We love the Biasa campaign that appears in The Yak. Tell us how that came about.

The collaboration with Biasa has been a natural passage and at the same time a coincidence. Susanna Perini is a dear friend and I did my first exhibition with her in Bali. I think she is one of the sharpest and most intelligent talent-scouts for Indonesian contemporary art. She was excellent in merging the love for art and fashion in a particular formula. When she asked me to think about a new campaign for Biasa I thought about a series of photos that are, I think, unusual as traditional fashion images.

Matteo Basilé

Technically you also appear to be extremely capable; not only as an artist but technologically adept as well…is this important for your work?

I am a technology addict…always researching new systems, media and techniques to realise my works. On the other side I always try to be invisible…I feel that the work must talk for itself and take the viewer into a different dimension. Man Ray used to say: For sure, there will always be somebody that will only look to the technique and will ask himself ‘how’, while others with a more curious nature will ask ‘why’. Let’s put it this way: today the curiosity of the single individual is increasingly rarified, and perhaps the artists are there to remind us that things are not always what they appear to be.
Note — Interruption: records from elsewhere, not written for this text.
#[global] Arguments wp {_ _} _ _ _ : simpl never.
(** Arithmetic and buffer operations are reasoned about by lemmas, never by
    unfolding them under [simpl]. *)
#[global] Arguments u8 _ : simpl never.
#[global] Arguments u16 _ : simpl never.
#[global] Arguments u32 _ : simpl never.
#[global] Arguments u64 _ : simpl never.
#[global] Arguments be16 _ _ : simpl never.
#[global] Arguments be32 _ _ _ _ : simpl never.
#[global] Arguments bget _ _ : simpl never.
#[global] Arguments bget16 _ _ : simpl never.
#[global] Arguments bget32 _ _ : simpl never.
#[global] Arguments bytes16 _ : simpl never.
#[global] Arguments bytes32 _ : simpl never.
#[global] Arguments bput _ _ _ : simpl never.
#[global] Arguments bsub _ _ _ : simpl never.
#[global] Arguments bfrom _ _ : simpl never.
#[global] Arguments zlen {_} _ : simpl never.
#[global] Arguments fetch {_} _ _ : simpl never.
#[global] Arguments fetch16 {_} _ _ : simpl never.
#[global] Arguments fetch32 {_} _ _ : simpl never.
#[global] Arguments slice {_} _ _ _ : simpl never.
#[global] Arguments store {_} _ _ _ : simpl never.
#[global] Arguments loop {_ _ _} _ _ _ : simpl never.
#[global] Arguments Z.shiftl _ _ : simpl never.
#[global] Arguments Z.shiftr _ _ : simpl never.
#[global] Arguments Z.land _ _ : simpl never.
#[global] Arguments Z.lor _ _ : simpl never.
#[global] Arguments Z.pow _ _ : simpl never.
#[global] Arguments Z.modulo _ _ : simpl never.
#[global] Arguments Z.div _ _ : simpl never.
#[global] Arguments Z.of_nat _ : simpl never.
#[global] Arguments Z.to_nat _ : simpl never.

(** ** Lemmas: lengths and lookups *)

Lemma zlen_nonneg {A} (l : list A) : 0 <= zlen l.
Proof. unfold zlen; lia. Qed.

Lemma zlen_nil {A} : zlen (@nil A) = 0.
Proof. done. Qed.

Lemma zlen_cons {A} (x : A) l : zlen (x :: l) = 1 + zlen l.
Proof. unfold zlen; simpl; lia. Qed.

Lemma zlen_app {A} (l k : list A) : zlen (l ++ k) = zlen l + zlen k.
Proof. unfold zlen; rewrite length_app; lia. Qed.

Lemma zlen_bfrom b off : 0 <= off -> zlen (bfrom b off) = Z.max 0 (zlen b - off).
Proof. unfold zlen, bfrom; rewrite length_drop; lia. Qed.

Lemma zlen_bsub b off n :
  0 <= off -> 0 <= n -> off + n <= zlen b -> zlen (bsub b off n) = n.
Proof. unfold zlen, bsub; rewrite length_take, length_drop; lia. Qed.

Lemma zlen_bput b off src :
  0 <= off -> off + zlen src <= zlen b -> zlen (bput b off src) = zlen b.
Proof.
  unfold zlen, bput; rewrite !length_app, length_take, length_drop; unfold zlen; lia.
Qed.

Lemma zlen_bytes16 v : zlen (bytes16 v) = 2.
Proof. done. Qed.

Lemma zlen_pair {A} (x y : A) : zlen [x; y] = 2.
Proof. done. Qed.

Lemma zlen_bytes32 v : zlen (bytes32 v) = 4.
Proof. done. Qed.

#[export] Hint Rewrite @zlen_nil @zlen_cons @zlen_app zlen_bytes16 zlen_bytes32
  : bytes.

Lemma bget_cons_0 x b : bget (x :: b) 0 = x.
Proof. done. Qed.

Lemma bget_cons x b i : 0 < i -> bget (x :: b) i = bget b (i - 1).
Proof.
  intros ?. unfold bget.
  replace (Z.to_nat i) with (S (Z.to_nat (i - 1))) by lia. done.
Qed.

Lemma bget_oob b i : zlen b <= i -> bget b i = 0.
Proof. unfold bget, zlen. intros ?. by rewrite lookup_ge_None_2 by lia. Qed.

Lemma bget_app_l b c i : 0 <= i < zlen b -> bget (b ++ c) i = bget b i.
Proof. unfold bget, zlen. intros ?. by rewrite lookup_app_l by lia. Qed.

Lemma bget_app_r b c i : zlen b <= i -> bget (b ++ c) i = bget c (i - zlen b).
Proof.
  unfold bget, zlen. intros ?. rewrite lookup_app_r by lia.
  do 2 f_equal. lia.
Qed.

Lemma bget_bfrom b off i : 0 <= off -> 0 <= i -> bget (bfrom b off) i = bget b (off + i).
Proof.
  unfold bget, bfrom. intros ??. rewrite lookup_drop. do 2 f_equal. lia.
Qed.

Lemma bget_bsub b off n i :
  0 <= off -> 0 <= i < n -> bget (bsub b off n) i = bget b (off + i).
Proof.
  unfold bget, bsub. intros ??. rewrite lookup_take_lt by lia.
  rewrite lookup_drop. do 2 f_equal. lia.
Qed.

Lemma bget_bput b off src i :
  0 <= off -> off + zlen src <= zlen b -> 0 <= i ->
  bget (bput b off src) i =
    if (off <=? i) && (i <? off + zlen src) then bget src (i - off) else bget b i.
Proof.
  intros. pose proof (zlen_nonneg src).
  assert (Ht : zlen (take (Z.to_nat off) b) = off)
    by (unfold zlen in *; rewrite length_take; lia).
  unfold bput. destruct (Z.leb_spec off i); simpl.
  - rewrite bget_app_r, Ht by lia.
    destruct (Z.ltb_spec i (off + zlen src)).
    + apply bget_app_l. lia.
    + rewrite bget_app_r by lia.
      fold (bfrom b (off + zlen src)). rewrite bget_bfrom by lia. f_equal. lia.
  - rewrite bget_app_l by lia. unfold bget. by rewrite lookup_take_lt by lia.
Qed.

Lemma bget_bput_in b off src i :
  0 <= off -> off + zlen src <= zlen b -> off <= i < off + zlen src ->
  bget (bput b off src) i = bget src (i - off).
Proof.
  intros. rewrite bget_bput by lia.
  by rewrite (proj2 (Z.leb_le _ _)), (proj2 (Z.ltb_lt _ _)) by lia.
Qed.

Lemma bget_bput_out b off src i :
  0 <= off -> off + zlen src <= zlen b -> 0 <= i ->
  i < off \/ off + zlen src <= i ->
  bget (bput b off src) i = bget b i.
Proof.
  intros. rewrite bget_bput by lia.
  destruct (Z.leb_spec off i), (Z.ltb_spec i (off + zlen src)); simpl; done || lia.
Qed.

(** Two buffers with the same length and the same bytes are equal. *)
Lemma bytes_ext (b c : list Z) :
  zlen b = zlen c -> (forall i, 0 <= i < zlen b -> bget b i = bget c i) -> b = c.
Proof.
  intros Hlen Hget. apply list_eq_same_length with (n := length b); try done.
  { unfold zlen in Hlen; lia. }
  intros i x y Hi Hx Hy.
  specialize (Hget (Z.of_nat i)). unfold bget in Hget.
  rewrite Nat2Z.id, Hx, Hy in Hget. simpl in Hget. apply Hget. unfold zlen; lia.
Qed.

Lemma bsub_ge b n : zlen b <= n -> bsub b 0 n = b.
Proof. intros H. unfold bsub. rewrite drop_0. apply take_ge. unfold zlen in H. lia. Qed.

Lemma bsub_all b : bsub b 0 (zlen b) = b.
Proof. unfold bsub, zlen. rewrite Nat2Z.id. apply take_ge. simpl. lia. Qed.

Lemma bsub_app_split b off n m :
  0 <= off -> 0 <= n -> 0 <= m ->
  bsub b off n ++ bsub b (off + n) m = bsub b off (n + m).
Proof.
  intros. unfold bsub.
  rewrite (Z2Nat.inj_add off n), (Z2Nat.inj_add n m) by lia.
  rewrite <- drop_drop. by rewrite take_take_drop.
Qed.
What’s next for Matteo Basilé?

I recently opened my personal exhibition in Milan at the Galleria Pack entitled Thishumanity, a project almost entirely realized in Bali. Thishumanity is the reason that brought me to Asia generally and to Bali specifically. It drove me to experiment from another point of view, the way in which the world is mutating. Thishumanity carries the double meaning of a humanity represented in its struggle to survive no matter what. I imagined a series of battles in which different humanities, different minorities, would fight. The project is meant to explore the causes that lead groups of people to fight each other. The first chapter of the series is women in battle. Women that fight other women to find within this ultimate gesture an identity that they feel they are losing. A feminine identity as mothers, women and warriors… but never as a men. The work is a homage to women and life. A collective portrait of 140 women from different nationalities and generations, a tribute to femininity. The next chapter will be probably realised in Russia…other imaginary armies, maybe Catholics against orthodox.